(* ------------------------------------------------------------------ *)
(** ** Where memory is written                                         *)
(* ------------------------------------------------------------------ *)




(* ------------------------------------------------------------------ *)
(** ** Energy mode and scheduler accounting                            *)
(* ------------------------------------------------------------------ *)

Lemma step_accounting (a : action) (s : system) :
  fst (step a s) = Ok tt ->
  exists delta,
    trace (snd (step a s)) = trace s ++ delta /\
    filter is_sleep_block delta = (if is_begin a then [SleepBlock] else []) /\
    filter is_sleep_unblock delta =
      (if is_stop_event a then [SleepUnblock] else []) /\
    filter is_scheduled delta =
      match a with
      | IrqMstop p => [Scheduled (i2c_cb (slot p s))]
      | _ => []
      end.
Proof.
  destruct a as [fuel d | d rw | p | p | p byte | p].
  - init_cases fuel d s; intros H; try discriminate H;
      destruct (I2Cn d); cbn [snd trace with_trace with_primask];
      rewrite <- ?app_assoc; eexists; (split; [reflexivity|]);
      repeat split; reflexivity.
  - intros _. destruct s; exec; rewrite <- ?app_assoc; eexists;
      (split; [reflexivity|]); repeat split; reflexivity.
  - split_system s p; exec; case_stuck; intros H; try discriminate H;
      rewrite <- ?app_assoc; eexists; (split; [reflexivity|]);
      repeat split; reflexivity.
  - split_system s p; exec; case_stuck; intros H; try discriminate H;
      rewrite <- ?app_assoc; eexists; (split; [reflexivity|]);
      repeat split; reflexivity.
  - split_system s p; exec; case_stuck; intros H; try discriminate H;
      rewrite <- ?app_assoc; eexists; (split; [reflexivity|]);
      repeat split; reflexivity.
  - split_system s p; exec; case_stuck; intros H; try discriminate H;
      rewrite <- ?app_assoc; eexists; (split; [reflexivity|]);
      repeat split; reflexivity.
Qed.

:: Problem requirements ::
Nothing should be changed: write out all of the data as is.

:: Written reply ::
(* ------------------------------------------------------------------ *)
(** ** Where memory is written                                         *)
(* ------------------------------------------------------------------ *)




(* ------------------------------------------------------------------ *)
(** ** Energy mode and scheduler accounting                            *)
(* ------------------------------------------------------------------ *)

Lemma step_accounting (a : action) (s : system) :
  fst (step a s) = Ok tt ->
  exists delta,
    trace (snd (step a s)) = trace s ++ delta /\
    filter is_sleep_block delta = (if is_begin a then [SleepBlock] else []) /\
    filter is_sleep_unblock delta =
      (if is_stop_event a then [SleepUnblock] else []) /\
    filter is_scheduled delta =
      match a with
      | IrqMstop p => [Scheduled (i2c_cb (slot p s))]
      | _ => []
      end.
Proof.
  destruct a as [fuel d | d rw | p | p | p byte | p].
  - init_cases fuel d s; intros H; try discriminate H;
      destruct (I2Cn d); cbn [snd trace with_trace with_primask];
      rewrite <- ?app_assoc; eexists; (split; [reflexivity|]);
      repeat split; reflexivity.
  - intros _. destruct s; exec; rewrite <- ?app_assoc; eexists;
      (split; [reflexivity|]); repeat split; reflexivity.
  - split_system s p; exec; case_stuck; intros H; try discriminate H;
      rewrite <- ?app_assoc; eexists; (split; [reflexivity|]);
      repeat split; reflexivity.
  - split_system s p; exec; case_stuck; intros H; try discriminate H;
      rewrite <- ?app_assoc; eexists; (split; [reflexivity|]);
      repeat split; reflexivity.
  - split_system s p; exec; case_stuck; intros H; try discriminate H;
      rewrite <- ?app_assoc; eexists; (split; [reflexivity|]);
      repeat split; reflexivity.
  - split_system s p; exec; case_stuck; intros H; try discriminate H;
      rewrite <- ?app_assoc; eexists; (split; [reflexivity|]);
      repeat split; reflexivity.
Qed.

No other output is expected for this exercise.